EXERCISE BRIEF: Repeat exactly the lines below that lie between the line with "GetTraceID c' = (if" and the line with "intros Htrace Huuid. unfold resolveRequestID.", counting both of those lines as part of the answer.

── EXTRACTED RECORDS

Definition RateLimit (limiter : Limiter) : middleware := fun next c =>
  let* ok := lim_Allow limiter (rq_ClientIP (g_req c)) in
  if negb ok then finish (abortWithError 429 (e_Message ErrRateLimit) c) else next c.

(** ** recovery.go *)

(** [stack] is [debug.Stack()]. *)
Definition Recovery (stack : string) : middleware := fun next c =>
  let* r := next c in
  match r with
  | (Done, c) => finish c
  | (Panicked v, c) =>
      let* _ := log LError c "panic recovered" [("panic", v); ("stack", stack)] in
      finish (abortWithError 500 (e_Message ErrInternal) c)
  end.

(** ** access_log.go *)

Section access_log.
(** How a latency is printed, and gin's [c.Writer.Size()] and [c.Errors]. *)
Context (print_ms : duration -> string) (size_of : Ctx -> Z) (errors_of : Ctx -> option string).

Definition AccessLog : middleware := fun next c =>
  let* start := perform OpNow in
  let* r := next c in
  match r with
  | (Panicked v, c) => Ret (Panicked v, c)
  | (Done, c) =>
      let status := status_of c in
      let* now := perform OpNow in
      let attrs := [("status", Itoa status); ("latency_ms", print_ms (time_Sub now start));
                    ("bytes", Itoa (size_of c)); ("client_ip", rq_ClientIP (g_req c))] in
      let raw := rq_RawQuery (g_req c) in
      let attrs := if negb (String.eqb raw "") then attrs ++ [("query", raw)] else attrs in
      let attrs := match errors_of c with Some errs => attrs ++ [("errors", errs)] | None => attrs end in
      let* _ :=
        if status >=? 500 then log LError c "request completed" attrs
        else if status >=? 400 then log Warn c "request completed" attrs
        else log Info c "request completed" attrs in
      finish c
  end.
End access_log.

(** ** internal/observability/metrics.go: the middleware

    [m.requests] and [m.duration] are recorded by the instrument [observe]. *)
Definition RouteUnmatched : string := "unmatched".

Definition Metrics_Middleware (observe : string -> string -> string -> duration -> prog unit) : middleware :=
  fun next c =>
  let* start := perform OpNow in
  let* r := next c in
  match r with
  | (Panicked v, c) => Ret (Panicked v, c)
  | (Done, c) =>
      let route := rq_FullPath (g_req c) in
      let route := if String.eqb route "" then RouteUnmatched else route in
      let* now := perform OpNow in
      let* _ := observe (rq_Method (g_req c)) route (Itoa (status_of c)) (time_Sub now start) in
      finish c
  end.

(** ** security_headers.go, body_limit.go, timeout.go *)

Definition SecurityHeaders (devMode : bool) : middleware := fun next c =>
  let c := with_header "X-Content-Type-Options" "nosniff" c in
  let c := with_header "X-Frame-Options" "DENY" c in
  let c := with_header "Referrer-Policy" "no-referrer" c in
  let c := with_header "Cross-Origin-Opener-Policy" "same-origin" c in
  let c := with_header "Cross-Origin-Resource-Policy" "same-site" c in
  let c := with_header "Content-Security-Policy" "default-src 'none'; frame-ancestors 'none'" c in
  let c := with_header "Permissions-Policy" "geolocation=(), microphone=(), camera=()" c in
  let c := if negb devMode
           then with_header "Strict-Transport-Security" "max-age=31536000; includeSubDomains" c else c in
  next c.

(** [hasBody] is [c.Request.Body != nil]. *)
Definition BodyLimit (maxBytes : Z) (hasBody : bool) : middleware := fun next c =>
  next (if (maxBytes >? 0) && hasBody then with_bodyLimit maxBytes c else c).

Definition Timeout (d : duration) : middleware := fun next c =>
  if d <=? 0 then next c else next (with_deadline d c).

(** ** Which identifiers are accepted *)

Lemma request_id_rune_ascii r : request_id_rune r = true -> r < 0x80.
Proof.
  unfold request_id_rune. rewrite !orb_true_iff, !andb_true_iff, !Z.geb_leb, !Z.leb_le, !Z.eqb_eq. lia.
Qed.

(** The runes of a string are all accepted exactly when its bytes are. *)
Lemma runes_accepted fuel bs :
  (length bs <= fuel)%nat ->
  forallb request_id_rune (Utf8.runes_fuel fuel bs) = true <->
  Forall (fun b => request_id_rune (byte_val b) = true) bs.
Proof.
  revert bs. induction fuel as [|fuel IH]; intros bs Hlen.
  - destruct bs; [|simpl in Hlen; lia]. split; [constructor|done].
  - destruct bs as [|b rest]; [split; [constructor|done]|]. cbn [Utf8.runes_fuel].
    destruct (Utf8.decode_rune b rest) as [r w] eqn:Hd.
    pose proof (Utf8.decode_rune_ascii b rest) as Hascii. rewrite Hd in Hascii. simpl in Hascii.
    destruct (decide (byte_val b < 0x80)) as [Hb|Hb].
    + rewrite (Utf8.decode_rune_small b rest Hb) in Hd. injection Hd as <- <-. cbn [forallb].
      replace (drop (1 - 1) rest) with rest by done.
      rewrite andb_true_iff, Forall_cons, IH by (simpl in Hlen; lia). done.
    + split.
      * cbn [forallb]. intros [Hr%request_id_rune_ascii _]%andb_true_iff. tauto.
      * intros Hall. apply Forall_cons in Hall as [Hr%request_id_rune_ascii _]. done.
Qed.

(** A request id that may be logged and echoed: at most 128 letters, digits,
    dashes, underscores and dots. *)
Definition safe_id (id : string) : Prop :=
  (length (to_bytes id) <= maxRequestIDLength)%nat /\
  Forall (fun b => request_id_rune (byte_val b) = true) (to_bytes id).

#[export] Instance safe_id_dec id : Decision (safe_id id).
Proof. unfold safe_id. apply _. Defined.

Lemma sanitize_cases id :
  sanitizeRequestID id = if decide (id <> "" /\ safe_id id) then id else "".
Proof.
  unfold sanitizeRequestID, safe_id, Utf8.runes.
  pose proof (runes_accepted (length (to_bytes id)) (to_bytes id) ltac:(lia)) as Hr.
  destruct (String.eqb_spec id "") as [->|Hne]; cbn [orb]; [by case_decide|].
  destruct (Nat.ltb_spec maxRequestIDLength (length (to_bytes id))) as [Hl|Hl].
  - rewrite decide_False; [done|]. intros (_ & Hl' & _). lia.
  - destruct (forallb _ _).
    + rewrite decide_True; [done|]. split; [done|]. split; [done|]. by apply Hr.
    + rewrite decide_False; [done|]. intros (_ & _ & Hall). by apply Hr in Hall.
Qed.

(** A client-supplied request id is used as it is exactly when it is not empty,
    at most 128 bytes long and made of ASCII letters, digits, dashes, underscores
    and dots, byte for byte; anything else, invalid UTF-8 included, is dropped. *)
Theorem sanitize_request_id id :
  (id <> "" /\ safe_id id <-> sanitizeRequestID id = id /\ id <> "") /\
  (~ (id <> "" /\ safe_id id) <-> sanitizeRequestID id = "").
Proof. rewrite sanitize_cases. case_decide; intuition congruence. Qed.

Section request_id.
Context (e : env) (u : UUIDLib) (base : list (string * string)) (next : handler).

(** What the request carries from [RequestID] on. *)
Definition identified (id : string) (c c' : Ctx) : Prop :=
  GetRequestID c' = id /\ g_headers c' !! RequestIDHeader = Some id /\
  GetTraceID c' = (if String.eqb (rq_TraceID (g_req c)) "" then GetTraceID c else rq_TraceID (g_req c)) /\
  (exists attrs, g_logger c' = base ++ ("request_id", id) :: attrs) /\
  g_req c' = g_req c /\ g_writes c' = g_writes c.

Lemma resolve_request_id c s :
  safe_id (rq_TraceID (g_req c)) -> safe_id (uuid_String u (env_uuid e (st_n s))) ->
  exists id s1, run e (resolveRequestID u c (rq_TraceID (g_req c))) s = (id, s1) /\ s1 ≡ s /\ safe_id id /\
    (id = rq_Header (g_req c) RequestIDHeader \/ id = rq_TraceID (g_req c) \/ exists n, id = uuid_String u n).
Proof using Type.
  intros Htrace Huuid. unfold resolveRequestID. rewrite sanitize_cases.
  case_decide as Hid; [|rewrite String.eqb_refl].
  - rewrite (proj2 (String.eqb_neq _ "") (proj1 Hid)). eexists _, _. split; [reflexivity|]. split; [done|].
    split; [apply Hid|]. by left.
  - cbn [negb]. destruct (String.eqb (rq_TraceID (g_req c)) ""); cbn [negb].
    + eexists _, _. split; [reflexivity|]. split; [done|]. split; [exact Huuid|]. eauto.
    + eexists _, _. split; [reflexivity|]. auto.
Qed.

Lemma RequestID_cases c s :
  safe_id (rq_TraceID (g_req c)) -> safe_id (uuid_String u (env_uuid e (st_n s))) ->
  exists id c' s',
    run e (RequestID u base next c) s = run e (next c') s' /\ s' ≡ s /\
    identified id c c' /\ safe_id id /\
    (id = rq_Header (g_req c) RequestIDHeader \/ id = rq_TraceID (g_req c) \/ exists n, id = uuid_String u n).
Proof using Type.
  intros Htrace Huuid. unfold RequestID. rewrite run_bind.
  destruct (resolve_request_id c s Htrace Huuid) as (id & s1 & -> & Hs1 & Hsafe & Hfrom).
  exists id. destruct (String.eqb_spec (rq_TraceID (g_req c)) "") as [Ht|Ht]; simpl;
    (eexists _, s1; split; [reflexivity|]; split; [done|]; split; [|done]); unfold identified, GetRequestID, GetTraceID, stringFromContext;
    rewrite ?(proj2 (String.eqb_neq _ _) Ht), ?Ht; simpl;
    rewrite ?lookup_insert_eq, ?lookup_insert_ne, ?lookup_insert_eq by done; conj; try done; try case_match; by eexists.
Qed.
(** Every request goes on with one identifier, found in the context, in the
    response header and in every log line; it is the client's if that is safe, else
    the trace id, else a fresh UUID.  If the trace ids and UUIDs are safe, it is. *)
Theorem request_id_assigned c s :
  safe_id (rq_TraceID (g_req c)) -> safe_id (uuid_String u (env_uuid e (st_n s))) ->
  exists id c' s',
    run e (RequestID u base next c) s = run e (next c') s' /\ s' ≡ s /\
    identified id c c' /\ safe_id id /\
    (id = rq_Header (g_req c) RequestIDHeader \/ id = rq_TraceID (g_req c) \/ exists n, id = uuid_String u n).
Proof using Type. apply RequestID_cases. Qed.
End request_id.

(** ** What lets a request through *)

(** A request that was turned away: the chain did not run, one error envelope was
    written and the tables are as they were. *)
Definition turned_away (status : Z) (c : Ctx) (s : state) (o : outcome * Ctx) (s' : state) : Prop :=
  s' ≡ s /\ exists message, o = (Done, AbortWithStatusJSON status
    (WithCorrelation (response_Err message) (GetRequestID c) (GetTraceID c)) c).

────

EXERCISE RESULT:
  GetTraceID c' = (if String.eqb (rq_TraceID (g_req c)) "" then GetTraceID c else rq_TraceID (g_req c)) /\
  (exists attrs, g_logger c' = base ++ ("request_id", id) :: attrs) /\
  g_req c' = g_req c /\ g_writes c' = g_writes c.

Lemma resolve_request_id c s :
  safe_id (rq_TraceID (g_req c)) -> safe_id (uuid_String u (env_uuid e (st_n s))) ->
  exists id s1, run e (resolveRequestID u c (rq_TraceID (g_req c))) s = (id, s1) /\ s1 ≡ s /\ safe_id id /\
    (id = rq_Header (g_req c) RequestIDHeader \/ id = rq_TraceID (g_req c) \/ exists n, id = uuid_String u n).
Proof using Type.
  intros Htrace Huuid. unfold resolveRequestID. rewrite sanitize_cases.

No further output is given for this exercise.